1) Thread.currentThread().getContextClassLoader();

2) getClass().getClassLoader();

Would anybody please explain me the difference between these two.

Also my second question is when do we use Thread.currentThread().getContextClassLoader()

I have already refered some post on StackOverflow regarding the same, but didn't find the fundamental answer.

I have seen the answer of the question you suggested.

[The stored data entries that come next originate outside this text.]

(* ===== verification/Lineage.v ===== *)
(** * Lineage: publication over whole histories of the ledger
    (rabs-cas/src/publication.rs, rabs-cas/src/metadata_store.rs)

    The coordinator's operations as a step relation: what a publication and its lineage
    keep over any history, and that the walk over the ancestors ends. *)

From stdpp Require Import base gmap list strings sorting relations pretty.
From Stdlib Require Import ZArith Lia.
From S2P Require Import Prelude Bytes Manifest Digest Pack Store Gc Ledger Publication Serving.
From S2P Require Import Admission.
Import ResultIdentity ManifestCodec Store Ledger Publication Admission.

Module Lineage.

Section histories.
Context {SHA : Type} `{Hasher SHA}.

(** The manifests, by their content; a coordinator may hold only some of them. *)
Context (truth : text -> option CanonicalActionResultManifest).

Definition agrees (r : text -> option CanonicalActionResultManifest) : Prop :=
  forall k man, r k = Some man -> truth k = Some man.

(** One operation of the coordinator: an offer is processed, a method of the store is
    called. *)
Inductive step : relation ledger :=
  | step_offer r offer expected pin_id seq durability l :
      agrees r -> step l (snd (process_offer r offer expected pin_id seq durability l))
  | step_entry key e p l : step l (snd (upsert_action_entry key e p l))
  | step_generation auth id key l : step l (snd (create_generation auth id key l))
  | step_tombstone id l : step l (snd (tombstone_generation id l))
  | step_attempt id g w n l : step l (snd (record_attempt id g w n l))
  | step_acquire id a n e l : step l (snd (acquire_lease id a n e l))
  | step_renew id n e l : step l (snd (renew_lease id n e l))
  | step_release id l : step l (snd (release_lease id l))
  | step_adopt auth p role path from to l :
      step l (snd (record_adoption_edge auth p role path from to l))
  | step_served key c l : step l (snd (record_served_consumer key c l))
  | step_quarantine scope key why l : step l (snd (add_quarantine scope key why l))
  | step_disposition key d l : step l (snd (set_serving_disposition_key key d l))
  | step_retain man n l : step l (snd (retain_eviction_tombstone man n l))
  | step_record auth key d n v refs l :
      step l (snd (Serving.put_serving_record auth key d n v refs l))
  | step_sample key a ok n l : step l (snd (Serving.record_verification_sample key a ok n l))
  | step_evaluation auth key row l :
      step l (snd (Serving.append_trust_evaluation auth key row l))
  | step_reevaluate auth key policies n l :
      step l (snd (Serving.reevaluate_action auth key policies n l))
  | step_compromise auth key report g a policies n l :
      step l (snd (Serving.report_compromise auth key report g a policies n l))
  | step_recompute key s o l : step l (snd (check_recomputation_against_tombstone key s o l))
  | step_base {A} (m : method store StoreError A) l : step l (snd (with_base m l)).

(** Effect of a step on the tables of publication. *)
Inductive effect (l l' : ledger) : Prop :=
  | keeps_results :
      publications (results l') = publications (results l) ->
      ancestry (results l') = ancestry (results l) ->
      adoptions (results l) ⊆ adoptions (results l') ->
      evidence_index (results l) ⊆ evidence_index (results l') -> effect l l'
  | commits r offer pin_id rows l1 :
      agrees r ->
      results l1 = results l ->
      check_all r l (pending_of_ref <$> provisional_ancestors offer) = Ok rows ->
      publications (results l) !! Pack.digest_key (action_key (manifest offer)) = None ->
      l' = write_publication (publication_row offer pin_id rows) l1 -> effect l l'.

Lemma direct_refs (refs : list ProvisionalAncestorRef) :
  filter (fun c => direct c = true) (pending_of_ref <$> refs) = pending_of_ref <$> refs.
Proof. induction refs; [done|]. cbn [fmap list_fmap]. rewrite filter_cons_True by done. by f_equal. Qed.

Lemma offer_effect r offer expected pin_id seq durability l :
  agrees r -> effect l (snd (process_offer r offer expected pin_id seq durability l)).
Proof.
  intros Hr. rewrite process_offer_split.
  destruct (fst (checks _ _ _ _ l)) as [rows|] eqn:Hchk; [|by apply keeps_results].
  destruct (publications _ !! _) as [p|] eqn:Hp.
  { destruct (same_key_results r offer pin_id seq (Pack.digest_key (pub_manifest p)) l) as (? & ? & Ha & He).
    apply keeps_results; [done|done| |done]. by rewrite Ha. }
  destruct (commit_cases offer pin_id seq rows l Hp) as [->|[e ->]]; [|by apply keeps_results].
  apply checks_spec, a_ancestry in Hchk. unfold verify_provisional_ancestry in Hchk.
  destruct (walk_ancestry _ _ _ _ _ _) as [res|] eqn:Hwalk; [|done]. cbn in Hchk. subst res.
  apply walk_direct in Hwalk as (found & Hfound & ->). rewrite direct_refs in Hfound.
  by apply (commits _ _ r offer pin_id found (interned offer l)).
Qed.

(** A method that leaves the result tables alone. *)
Ltac elsewhere :=
  intros [? [] [] []]; intros;
  unfold upsert_action_entry, create_generation, tombstone_generation, record_attempt,
    acquire_lease, renew_lease, release_lease, record_served_consumer, add_quarantine,
    retain_eviction_tombstone, record_eviction_tombstone,
    check_recomputation_against_tombstone, eviction_tombstone, consume_eviction_tombstone,
    in_txn, intern, require_active, with_base, to_i64, put_quarantine;
  apply keeps_results; unmonad; cbn; try done;
  repeat match goal with
  | |- context [match ?x with _ => _ end] =>
      lazymatch x with context [match _ with _ => _ end] => fail | _ => destruct x end;
      cbn; try done
  end.

Lemma entry_effect key e p : forall l, effect l (snd (upsert_action_entry key e p l)).
Proof. elsewhere. Qed.
Lemma generation_effect auth id key : forall l, effect l (snd (create_generation auth id key l)).
Proof. elsewhere. Qed.
Lemma attempt_effect id g w n : forall l, effect l (snd (record_attempt id g w n l)).
Proof. elsewhere. Qed.
Lemma recompute_effect key s o :
  forall l, effect l (snd (check_recomputation_against_tombstone key s o l)).
Proof. elsewhere. Qed.

Lemma adopt_effect auth p role path from to l :
  effect l (snd (record_adoption_edge auth p role path from to l)).
Proof.
  unfold record_adoption_edge, in_txn, require_active, with_base. unmonad.
  destruct l as [b e [pubs srv blk evs anc ads] t]. cbn.
  destruct (unreleased b) as [|[k v] [|]]; cbn; [by apply keeps_results| |by apply keeps_results].
  case_bool_decide; cbn; [|by apply keeps_results].
  destruct (ads !! _) as [to'|] eqn:Ha; cbn; [case_bool_decide; by apply keeps_results|].
  apply keeps_results; [done|done| |done]. cbn. by apply insert_subseteq.
Qed.

(** The same for methods made of others. *)
Lemma keeps_trust {A} (F : ledger -> Prop) (m : ldb A) : keeps F m -> keeps F (Serving.trust_call m).
Proof. intros Hm l Hl. unfold Serving.trust_call. specialize (Hm l Hl). by destruct (m l) as [[]?]. Qed.

Lemma refs_read refs : reads (Serving.references_exist refs).
Proof.
  induction refs as [|[scope subject] refs IH]; cbn [Serving.references_exist]; [by intros ?|].
  apply reads_bind; [by intros ?|intros l0]. apply reads_bind; [apply reads_refuse|done].
Qed.

(** A method that leaves the tables of publication as they are. *)
Lemma effect_kept {A E} (m : method ledger E A) l :
  keeps (results_are (results l)) m -> effect l (snd (m l)).
Proof.
  intros Hk. destruct (Hk l ltac:(done)) as (? & ? & Ha & He).
  apply keeps_results; [done|done|by rewrite Ha|done].
Qed.

Ltac reading := apply reads_keeps; auto using reads_lift, reads_refuse, require_active_reads, refs_read.

Lemma record_kept r auth key d n v refs : keeps (results_are r) (Serving.put_serving_record auth key d n v refs).
Proof.
  do 4 (apply keeps_bind; [reading|intros ?]).
  apply keeps_txn. apply keeps_bind; [reading|intros _].
  apply keeps_bind; [by apply reads_keeps|intros l0]. do 2 (apply keeps_bind; [reading|intros _]).
  intros [b e [] t] Hl. exact Hl.
Qed.

Lemma sample_kept r key a ok n : keeps (results_are r) (Serving.record_verification_sample key a ok n).
Proof. apply keeps_bind; [reading|intros ?]. apply keeps_txn. by intros [b e [] t] Hl. Qed.

Lemma evaluation_kept r auth key row : keeps (results_are r) (Serving.append_trust_evaluation auth key row).
Proof.
  apply keeps_bind; [reading|intros ?]. apply keeps_txn. apply keeps_bind; [reading|intros _].
  apply keeps_bind; [by apply reads_keeps|intros l0]. apply keeps_bind; [reading|intros _].
  by intros [b e [] t] Hl.
Qed.

Lemma disposition_kept r key d : keeps (results_are r) (set_serving_disposition_key key d).
Proof. apply keeps_txn. by intros [b e [] t] Hl. Qed.

Lemma evidence_kept r key mk ev g a : keeps (results_are r) (append_evidence key mk ev g a).
Proof.
  apply keeps_bind; [by intros [b e [] t] Hl|intros _]. apply keeps_txn.
  intros [b e [] t] (? & ? & ? & ?). split_and!; try done. cbn.
  etrans; [done|apply or_ignore_subseteq].
Qed.

Lemma quarantine_kept r scope key why : keeps (results_are r) (add_quarantine scope key why).
Proof. apply keeps_txn. by intros [b e [] []] Hl. Qed.

Lemma reevaluate_kept r auth key policies n :
  keeps (results_are r) (Serving.reevaluate_action auth key policies n).
Proof.
  apply keeps_bind; [by apply reads_keeps|intros l0]. apply keeps_bind; [reading|intros _].
  apply keeps_bind; [reading|intros policy]. apply keeps_bind; [by apply keeps_trust, reads_keeps|intros keys].
  apply keeps_bind; [by apply keeps_trust, reads_keeps|intros [tier adverse]].
  destruct (Serving.verdict _ _ _ _) as [d state].
  apply keeps_bind; [case_bool_decide; [apply keeps_trust, quarantine_kept|by apply reads_keeps]|intros _].
  apply keeps_bind; [by apply reads_keeps|intros l1].
  apply keeps_bind; [apply keeps_trust, evaluation_kept|intros _].
  apply keeps_bind; [apply keeps_trust, disposition_kept|intros _]. by apply reads_keeps.
Qed.

Lemma compromise_kept r auth key report g a policies n :
  keeps (results_are r) (Serving.report_compromise auth key report g a policies n).
Proof.
  apply keeps_bind; [reading|intros _]. apply keeps_bind; [by apply keeps_trust, reads_keeps|intros ?].
  apply keeps_bind; [reading|intros mk]. apply keeps_bind; [apply keeps_trust, evidence_kept|intros _].
  apply reevaluate_kept.
Qed.

Lemma step_effect l l' : step l l' -> effect l l'.
Proof.
  intros [r offer expected pin_id seq durability l0 Hr|key e p l0|auth id key l0|id l0|id g w n l0
    |id a n e l0|id n e l0|id l0|auth p role path from to l0|key c l0|scope key why l0|key d l0
    |man n l0|auth key d n v refs l0|key a ok n l0|auth key row l0|auth key policies n l0
    |auth key report g a policies n l0|key s o l0|A m l0].
  - by apply offer_effect.
  - apply entry_effect.
  - apply generation_effect.
  - revert l0. elsewhere.
  - apply attempt_effect.
  - revert l0. elsewhere.
  - revert l0. elsewhere.
  - revert l0. elsewhere.
  - apply adopt_effect.
  - revert l0. elsewhere.
  - apply effect_kept, quarantine_kept.
  - apply effect_kept, disposition_kept.
  - revert l0. elsewhere.
  - apply effect_kept, record_kept.
  - apply effect_kept, sample_kept.
  - apply effect_kept, evaluation_kept.
  - apply effect_kept, reevaluate_kept.
  - apply effect_kept, compromise_kept.
  - apply recompute_effect.
  - unfold with_base. destruct (m (base l0)). by apply keeps_results.
Qed.

(** ** A publication and its lineage never change *)

Lemma effect_publications l l' : effect l l' -> publications (results l) ⊆ publications (results l').
Proof.
  intros [-> _ _ _|r offer pin_id rows l1 _ Hr _ Hnone ->]; [done|].
  destruct (write_publication_base (publication_row offer pin_id rows) l1) as (r1 & -> & _ & _ & _ & Hp).
  rewrite (proj1 (put_ancestors_keep _ _ _)), Hp, Hr. by apply insert_subseteq.
Qed.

Difference between thread's context class loader and normal classloader

Thread context classloaders provide a back door around the classloading delegation scheme. Take JNDI for instance: its guts are implemented by bootstrap classes in rt.jar (starting with J2SE 1.3), but these core JNDI classes may load JNDI providers implemented by independent vendors and potentially deployed in the application's -classpath. This scenario calls for a parent classloader (the primordial one in this case) to load a class visible to one of its child classloaders (the system one, for example). Normal J2SE delegation does not work, and the workaround is to make the core JNDI classes use thread context loaders, thus effectively "tunneling" through the classloader hierarchy in the direction opposite to the proper delegation.

As it is suggested that the workaround is to make the core JNDI classes use thread context loaders, I didn't understand how this helps in this case.

We want to load the implementation vendor classes using parent classloader but they are not visible to parent classloader. So how can we load them using parent, even if we set this parent classloader in context classloader of thread.